Visions of “lost cities” in the jungle have consumed western imaginations since Europeans first visited the tropics of Asia, Africa and the Americas. From the Lost City of Z to El Dorado, a thirst for finding ancient civilisations and their treasures in perilous tropical forest settings has driven innumerable ill-fated expeditions. This obsession has seeped into western societies’ popular ideas of tropical forest cities, with overgrown ruins acting as the backdrop for fear, discovery and life-threatening challenges in countless films, novels and video games.

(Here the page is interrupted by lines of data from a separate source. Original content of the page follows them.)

Lemma counting_fresh tr pool n : u_malloc tr pool n ∉ live tr ∧ 0 ≤ u_malloc tr pool n.
Proof. exact (next_pointer_fresh tr). Qed.

(** Queue 5 allocates on list 0, frees on list 1 and allocates again on list 2. *)
Definition r1 : ur_result_t * option Z * usm_state :=
  enqueueUSMAllocExp 9 only_first 0 5 0 DeviceMem 64 [] false initial.1.
Definition r2 : ur_result_t * option Z * usm_state := enqueueUSMFreeExp only_first 1 5 1 [] false r1.2.
Definition r3 : ur_result_t * option Z * usm_state :=
  enqueueUSMAllocExp 9 only_first 2 5 0 DeviceMem 32 [] false r2.2.

Lemma three_steps : rtc (step 9 only_first) initial (r3.2, [1]).
Proof.
  eapply rtc_l; [by apply (step_alloc 9 only_first _ _ 0 5 0 DeviceMem 64 [] false r1.1.1 r1.1.2 r1.2)|].
  eapply rtc_l; [by apply (step_free 9 only_first r1.2 [] 1 [] 1 5 [] false r2.1.1 r2.1.2 r2.2)|].
  apply rtc_once. by apply (step_alloc 9 only_first _ _ 2 5 0 DeviceMem 32 [] false r3.1.1 r3.1.2 r3.2).
Qed.

Lemma async_memory_unique_witness :
  r3.1.2 = Some 1 ∧ NoDup ([1] ++ (Ptr <$> allocations (asyncPool r3.2))).
Proof.
  split; [by vm_compute|].
  apply (async_memory_unique 9 only_first counting_fresh counting_usable r3.2 [1] three_steps).
Defined.

Lemma reuse_ordered_witness :
  ∃ u1 cl' u2 e es, take 4 (trace r3.2) = u1 ++
      AsyncInsert cl' {| Ptr := 1; Size := 64; Event := Some 1001; Queue := 5 |} :: u2 ∧
    Some 1001 = Some e ∧ WaitOnEvents 2 es ∈ u2 ∧ e ∈ es.
Proof.
  destruct (reuse_ordered 9 only_first counting_fresh counting_usable r3.2 [1] (take 4 (trace r3.2)) 2 5
    {| Ptr := 1; Size := 64; Event := Some 1001; Queue := 5 |} [] three_steps ltac:(by vm_compute))
    as (_ & u1 & cl' & u2 & E & [Ho|(e & es & Ee & _ & Hw & Hin)]).
  - by vm_compute in Ho.
  - by exists u1, cl', u2, e, es.
Defined.

Lemma enqueued_pool_spec_witness :
  let a p s := {| Ptr := p; Size := s; Event := None; Queue := 5 |} in
  best_fit 40 5 [a 1 32; a 2 64; a 3 64] (a 2 64).
Proof.
  assert (ordered [{| Ptr := 1; Size := 32; Event := None; Queue := 5 |};
    {| Ptr := 2; Size := 64; Event := None; Queue := 5 |}; {| Ptr := 3; Size := 64; Event := None; Queue := 5 |}]) as Ho.
  { repeat constructor; unfold lt; simpl; lia. }
  apply (enqueued_pool_spec 40 5 {| Ptr := 9; Size := 9; Event := None; Queue := 5 |} _ Ho).
  intros a Ha. repeat (apply elem_of_cons in Ha as [->|Ha]; [simpl; lia|]). by apply not_elem_of_nil in Ha.
Defined.

Lemma free_without_event_leaks_witness :
  ∃ a, Ptr a = 1 ∧ refs (free_allocation a r2.2) !! 1001 = Some 1.
Proof.
  destruct (free_without_event_leaks only_first 1 5 1 [] r1.2 1001 r2.2) as (a & Hp & _ & _ & _ & Hr);
    [done|by vm_compute|done|]. by exists a.
Defined.
End UsmAsyncProps.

Throughout these depictions runs the idea that all ancient cities and states in tropical forests were doomed to fail. That the most resilient occupants of tropical forests are small villages of poison dart-blowing hunter-gatherers. And that vicious vines and towering trees – or, in the case of The Jungle Book, a boisterous army of monkeys – will inevitably claw any significant human achievement back into the suffocating green whence it came. This idea has been boosted by books and films that focus on the collapse of particularly enigmatic societies such as the Classic Maya. The decaying stone walls, the empty grand structures and the deserted streets of these tropical urban leftovers act as a tragic warning that our own way of life is not as secure as we would like to assume.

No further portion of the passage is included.